◆ Task to carry out
In the entries below, find the line with "array, an uninitialised" and the line with "its condition variable, memory"; give again those lines and every line between them, exactly.

● ● ● ● ● ● ●

(* ===== verification/Prelude.v ===== *)
(** * A verification of rtp_decoder_test

    The program receives HTJ2K video over RTP (RFC 9828), puts the packets in order,
    and parses the codestream precinct by precinct while it arrives.  This library
    models its logic as Rocq functions over machine-width integers and proves what
    makes each part correct, up to a theorem that carries a stream of frames from the wire
    through both threads, the frame handler and the parser to the consumer, and one about
    [main].

    ** The program

    - [rtp::Receiver] (src/rtp_receiver.hpp, .cpp).  A receive thread stores each
      datagram in a slot of a ring (the slab), releases slots in sequence order
      through a jitter window, and hands jobs to a worker thread over a single
      producer single consumer queue.  The worker calls the hook; the slot stays
      reserved until the hook's owner calls [release_slab].
    - [main] (src/main.cpp) reads the arguments, reports where the network card's interrupt
      is served, connects the parts and starts and stops the receiver.
    - [rtp_receive_hook] (src/main.cpp) strips the 8-byte payload header and calls
      [frame_handler::pull_data].
    - [j2k::frame_handler] (src/frame_handler.hpp) is the frame state machine: main
      packets, body packets, end of frame, loss, the latch of the stream's geometry;
      it keeps the held slabs and the chain of chunks and calls the consumer's
      callbacks.
    - [tile_handler] (src/packet_parser/tile_handler.hpp) builds the tile structure
      once per stream, walks the precincts of each frame, recovers at resync signals
      and resets the structure between frames.
    - [codestream] (src/packet_parser/type.hpp) reads bytes and bits from the chain of
      chunks without copying; src/packet_parser/j2k_header.cpp parses main headers;
      src/packet_parser/j2k_packet.cpp builds the structure and parses packets;
      src/packet_parser/utils.cpp holds the arena, the log file and the frame dumps.

    ** The files

    - [Prelude]: integer widths, the outcome monad, shared lemmas and tactics.
    - [Codestream], [BitReader]: class [codestream], field by field; a pointer is an
      address in a byte memory.  Specification: one flat byte string and a position.
    - [Receiver]: class [Receiver], with one step per datagram, per worker round and
      per [release_slab].  [Spsc]: the job queue at the grain of single memory accesses
      of the two threads.  [Slots]: who holds a slot, exactly.
    - [Markers], [Structs]: the marker tables and the tile records of type.hpp.
    - [MainHeader]: [parse_main_header] and the marker routines, against a class
      [Reader] that the chain and a flat stream both implement.  [HeaderSpec]: encoder
      of headers, round trip.  [HeaderTypes]: totality, and what the tables can hold after
      any bytes.
    - [Signature]: [geometry_signature].
    - [PacketHeader]: [read_packet].  [PacketSpec]: encoder of HT packets, round trip,
      termination.  [PacketSafety]: HT packets on arbitrary bytes.
    - [Progression]: [prepare_precinct_structure] (PCRL and PRCL).
    - [Geometry]: [parepare_tcomp_structure], the tag trees and the [stackAlloc] arena.
      [GeometrySpec]: the structure it builds and its exact arena cost.
    - [TileHandler]: class [tile_handler].  [TileSpec]: what [parse] and [flush]
      deliver.  [TileSafety]: termination and bounds on arbitrary bytes.  [Recovery]:
      what they deliver behind a damaged packet.  [TileRestart]: [restart] between
      frames.  [Create]: what [create] builds from the tables of a supported stream, stated
      with formulas of its own ([std_layout]), with a decision procedure for the tables.
    - [FrameHandler]: class [frame_handler] over the interface [TileHandler] with its
      laws [TileLaws]; a callback invocation is an event of a trace.  [Ownership]: the
      chain is the packets handed in and not yet released.
    - [System]: [tile_handler] implements the interface, so all theorems of
      [FrameHandler] hold of the assembled program; their instances at concrete inputs.
    - [EndToEnd]: a frame through frame handler, tile handler, packet parser and chain.
      [Stream]: a whole stream, from the first header or a re-latch on, with resync points,
      each packet handled with the slab memory of its time.  [Resilience]: a stream
      disturbed by arbitrary packets.
    - [Main]: the receive hook.  [Pipeline]: receive thread, worker, hook and frame handler
      as one transition system.  [Wire]: [Pipeline] and [Stream] composed, from the
      datagrams to the consumer.
    - [Text]: the C++ text functions main.cpp uses.  [Affinity]: the IRQ report.
      [CommandLine]: the arguments.  [Lifecycle]: [Receiver]'s construction, [start],
      [stop] and destruction, as the system calls they make.  [Console]: the usage text
      and [print_SIZ].  [Program]: [main] from its arguments to its exit status.
    - [Instr]: [parse], [flush], [try_recover] and the furthest offset read of a
      PARSER_OVERSHOOT_INSTR build.
    - [HandlerMap]: the frame handler over two tile handlers, one simulating the other.
    - [Double]: IEEE doubles, exact on integers below 2^53, and how they are printed.
      [Clock]: the time measurements of [ACTION] (a tile handler that carries the figures
      along, under the unchanged [FrameHandler]) and the statistics lines of the hook.
    - [Logs]: log file and frame dumps over the C library's streams.  [FrameLog]: the
      parser and the frame handler of a build that logs and dumps.

    ** What the theorems show

    - From the wire to the consumer: whatever the threads interleave and however slots are
      reused, if the payloads the hook saw are the packets of intact frames, the consumer
      has seen exactly these frames (Wire).
    - Whole stream: from its first main header, or a header that forces a re-latch, a
      stream of any number of intact frames, each cut into packets anywhere and carrying
      resync points, reaches the consumer completely, in order and once, with every slab
      given back (Stream; one frame of a latched stream in EndToEnd).
    - The assembled program: under every interleaving of the two threads, as long as every
      payload has its 8-byte header, the chain the parser reads designates exactly the bytes of the datagrams it came from, a slot is
      reserved exactly as long as it is needed, and every run is a run of the receiver
      with a well-behaved owner (Pipeline).
    - Damage: behind a packet that cannot be parsed, the walk resumes at the next signal
      and delivers everything from there on exactly (Recovery); whatever arbitrary packets
      do to a latched stream, the next intact frames are delivered as if nothing had
      happened (Resilience).
    - Delivery: for every packet sequence the byte ranges of a frame are contiguous, no range
      and no second abort follows an abort, an intact completion is reported only for an
      unaborted frame (a completion that is not intact may follow an abort, which the
      comment of frame_handler.hpp excludes), and every slab comes back exactly once; the latch is reused,
      rebuilt or protected as the comments say (FrameHandler).
    - Receiver: under every interleaving frames arrive in order, each number delivered
      or counted once, and held memory is never overwritten; the queue is a race-free
      FIFO.
    - Parsing: chain reads refine flat reads; the bit reader inverts the bit stuffing;
      main headers and HT packets are decoded exactly and independently of the chunk
      boundaries; the precinct walk lists each precinct once; the structure has the
      extents the standard gives and precincts partition a resolution; [create] builds
      all of it for every supported stream (at most four levels: with five it reads past an
      array).
    - Robustness: header walk, packet parse, [parse] and [flush] terminate on any bytes, and
      the header tables keep their dimensions and value ranges; on HT streams packets and
      [flush] without pending signals access nothing out of bounds and the only
      out-of-bounds access of [parse] is characterised; [restart] renews any state a frame
      can leave in a structure whose six resolutions are sized.
    - Around it: sockets and threads are used and released correctly under every sequence
      of calls and every answer of the system, threads that cannot be created included (but
      the receive thread's [recv] may race with the [close] of [stop]); [main] makes exactly
      the calls its configuration asks for and its exit status says whether it could listen;
      arguments are read as written; the IRQ report is exact for CPUs below 64;
      instrumentation changes nothing and its counters balance; timing changes nothing, and
      the time reported is that of the calls of [parse] and [flush]; unless a log cannot be
      opened logging changes nothing, and the dumps are the completed frames.
    - Where the code does not do what it says, a theorem marked as a finding shows the
      behaviour at a concrete input or in general.

    ** Conventions

    [outcome] distinguishes a result, undefined behaviour ([UB]: an index outside an
    array, an uninitialised pointer, division by zero) and a model loop out of fuel
    ([NoFuel]).  Theorems that say a function returns exclude both.

    Integers the program computes with keep their width.  The frame and loss counters of the
    frame handler and the receiver ([total_frames], [trunc_frames], [relatches_] and the
    like), which only grow by one and are 64 bits wide, are unbounded: theorems about them
    hold up to 2^64 events.  A datagram and a round of the worker are single steps of the
    interleaving; the job queue between them is also modelled access by access ([Spsc]).

    Loops that are not structural have fuel, and theorems show it suffices: the marker
    walk has the number of bytes left plus one (each round reads a marker); [parse] and
    [flush] have the entries left in the walk plus the queued signals (a recovery never
    goes back and consumes a signal); tag-tree levels have 33 rounds (a 32-bit width
    halves to 1 in 32); the length-widening loops of the packet header 31 (at most 127
    passes); bit loops the bits left in the chain; the forced advance of the receiver
    65537 (the distance of two 16-bit numbers); the token search of the IRQ report the
    length of the line plus two (each round moves past an occurrence of a non-empty name);
    decimal printing 10 digits for an [int], 20 for a [size_t] and 400 for the integral
    part of a [double].

    Parameters stand for memory whose content the program leaves open: [uninit] (the
    memory a tile's components are constructed in) and [stale] (what an arena block held
    before).  The answers of the two resync callbacks are part of the input, as are those
    of the operating system: descriptors, failures, interface list, contents of /proc and
    /sys, clock readings, whether a file can be opened, and how a NaN is spelled.

    ** Not modelled

    Thread scheduling beyond interleaving (blocking in [recv], the worker's timed wait on
    its condition variable, memory orders weaker than the interleaving of single accesses);
    the [printf] diagnostics of the parsers and the receiver, the lines [main] prints while it
    starts and the wording of the IRQ report; the SOP/EPH lines of [read_packet], which the
    build compiles out;
    stdio buffering; DEBUG allocation counting, which nothing reads; [assert]s (the program
    is built without them); the parent links of tag trees, which [tag_tree_zero] nulls and
    nothing reads; tests and scripts.

    What remains is of no consequence to the program's results or is not code of the
    repository; no further part is planned. *)
From Stdlib Require Export ZArith Lia.
From stdpp Require Export base numbers functions relations list.

#[global] Open Scope Z_scope.

Declare Scope rtp_scope.
Delimit Scope rtp_scope with rtp.

(** ** Machine-width integers

    The program mixes [uint8_t], [uint16_t], [uint32_t], [size_t] (64 bits on
    the LP64 targets it is built for), [int16_t] and [int] (32 bits).  Values
    are kept in [Z]; each function below is the conversion to that width. *)
Definition u8 (x : Z) : Z := x mod 256.
Definition u16 (x : Z) : Z := x mod 65536.
Definition u32 (x : Z) : Z := x mod 4294967296.
Definition u64 (x : Z) : Z := x mod 18446744073709551616.
Definition i16 (x : Z) : Z := (x + 32768) mod 65536 - 32768.
Definition i32 (x : Z) : Z := (x + 2147483648) mod 4294967296 - 2147483648.

Definition is_byte (b : Z) : Prop := 0 ≤ b < 256.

● ● ● ● ● ● ●

◆ Completed task
    array, an uninitialised pointer, division by zero) and a model loop out of fuel
    ([NoFuel]).  Theorems that say a function returns exclude both.

    Integers the program computes with keep their width.  The frame and loss counters of the
    frame handler and the receiver ([total_frames], [trunc_frames], [relatches_] and the
    like), which only grow by one and are 64 bits wide, are unbounded: theorems about them
    hold up to 2^64 events.  A datagram and a round of the worker are single steps of the
    interleaving; the job queue between them is also modelled access by access ([Spsc]).

    Loops that are not structural have fuel, and theorems show it suffices: the marker
    walk has the number of bytes left plus one (each round reads a marker); [parse] and
    [flush] have the entries left in the walk plus the queued signals (a recovery never
    goes back and consumes a signal); tag-tree levels have 33 rounds (a 32-bit width
    halves to 1 in 32); the length-widening loops of the packet header 31 (at most 127
    passes); bit loops the bits left in the chain; the forced advance of the receiver
    65537 (the distance of two 16-bit numbers); the token search of the IRQ report the
    length of the line plus two (each round moves past an occurrence of a non-empty name);
    decimal printing 10 digits for an [int], 20 for a [size_t] and 400 for the integral
    part of a [double].

    Parameters stand for memory whose content the program leaves open: [uninit] (the
    memory a tile's components are constructed in) and [stale] (what an arena block held
    before).  The answers of the two resync callbacks are part of the input, as are those
    of the operating system: descriptors, failures, interface list, contents of /proc and
    /sys, clock readings, whether a file can be opened, and how a NaN is spelled.

    ** Not modelled

    Thread scheduling beyond interleaving (blocking in [recv], the worker's timed wait on
    its condition variable, memory orders weaker than the interleaving of single accesses);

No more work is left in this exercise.